Here are some activities you can try:
- Dance classes – Have you ever had an interest in learning salsa? How about ballroom dancing? Dance classes are a great way to increase your physical activity all the while participating in a new and exciting activity. At the same time, it could help you meet new people or if you are going with a partner or a friend, it can be a great experience to share with them.
- Poetry or Art classes – Let your creativity flourish with some relaxing art therapy.
- Yoga classes – In a previous post, a wide range of physical and mental health benefits of yoga are discussed. Yoga is a great activity that can help you relax and get your mind off your daily stressors and get your body moving.
- Volunteer – Perhaps an animal shelter? With kids with disabilities? At a retirement home? Volunteering is a great way to feel a sense of usefulness and competence (Herzog & House, 1991). Volunteering can also help instill a sense of control and mastery which is positively associated with life satisfaction (Glass et al., 1995).
- Cooking classes – Cooking classes are also another exciting way to spend your free time. You can apply what you learn in classes to meals shared with friends or family.
- Take a class at your local college or university – Want to learn about about a new subject or upgrade your skills?

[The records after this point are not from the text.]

(** * SpecCritic: the trust boundary around untrusted model output

    A shallow embedding of the Go packages [internal/schema],
    [internal/schema/validate], [internal/review], [internal/patch] and of
    the orchestration in [cmd/speccritic/main.go], with the properties the
    specification states about them.

    Conventions.
    - A Go [string] is a sequence of bytes: Rocq's [string].
    - A Go [int] is a 64-bit two's-complement integer: a [Z] kept in range
      by [int_wrap] wherever the source does arithmetic on it.
    - A Go [error] is represented by its [Error()] text; [nil] is [None].
    - Library calls the repository makes but does not define
      ([json.Unmarshal], [strings.TrimSpace], [strconv.Quote] behind the
      [%q] verb, the diff-match-patch functions, the provider transport)
      are Section variables: every theorem holds for all of them. *)

From Stdlib Require Import ZArith List String Ascii Bool Lia DecimalString.
From Stdlib Require Import Permutation.
From ExtLib Require Import Structures.Monad Structures.MonadState.
From ExtLib Require Import Data.Monads.StateMonad.
Import ListNotations.

Local Open Scope string_scope.
Local Open Scope Z_scope.

Set Implicit Arguments.

(** Go's [==] on strings. *)
Infix "==" := String.eqb (at level 70, no associativity).

(* ===================================================================== *)
(** ** Go's machine integers *)
(* ===================================================================== *)

Module GoInt.

Definition intSize : Z := 64.
Definition maxInt : Z := 2 ^ (intSize - 1) - 1.
Definition minInt : Z := - 2 ^ (intSize - 1).

(** Two's-complement wrap-around of an [int] result. *)
Definition int_wrap (z : Z) : Z :=
  (z + 2 ^ (intSize - 1)) mod 2 ^ intSize - 2 ^ (intSize - 1).

Definition in_range (z : Z) : Prop := minInt <= z <= maxInt.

- Reading club – Reading clubs are a great way to socialize and meet new people that share similar interests.
- Learn a new language – Why not learn a new language? There are many cognitive benefits to learning a new language and this new skill may motivate you to go on a holiday somewhere new to practice you skills.
- Meet groups – Meet new people and try new activities. Socialization and stepping out of your comfort zone could be a great way to put a smile on your face. Meet groups allow you to meet individuals near you that share common interests.
- Hold weekly or biweekly social events with your family or friends. Activities such as movie nights, weekly dinners (taking turns cooking of course) are great ways to stay active with your current social circle.
- Plan a trip somewhere. Trips do not have to involve travelling to another country, you can plan mini-getaways to areas near you. You can also try having a "stay-cation" in your own city.
- Take a challenge with your friends - Fitness challenges (such as the sit-ups challenge) or diet challenges (healthy eating) can be great ways to engage you in a social and active lifestyle.
How will you spice up your life this spring? Write down your goal! Need help sticking to your goal? Check out our previous posts on SMART Goal setting for some goal setting tips.
Glass, T. A., De Leon, C. M., Marottoli, R. A., Berkman, L. F. (1999). Population based study of social and productive activities as predictors of survival among elderly Americans. British Medical Association Journal, 319,478-482.
Glass, T. A., Seeman, T. E., Herzog, A. R., Kahn, R., Berkman, L. F. (1995). Change in productive activity in late adulthood: MacArthur Studies of Successful Aging. Journal of Gerontology: Social Sciences, 50B,S65-S76.
Herzog, A. R., Franks, M. M., Markus, H. R., Holmberg, D. (1998). Activities and well-being in older age: Effects of self-concept and educational attainment. Psychology and Aging, 13,179-185.
Lennartsson, C., Silverstein, J. (2001). Does engagement with life enhance survival of elderly people in Sweden? The role of social and leisure activities. Journal of Gerontology: Social Sciences, 56B,S335-S342.
Menec, V. H. (2003). The Relation Between Everyday Activities and Successful Aging: A 6-Year Longitudinal Study. The Journals of Gerontology Series B: Psychological Sciences and Social Sciences, 58(2), S74–S82.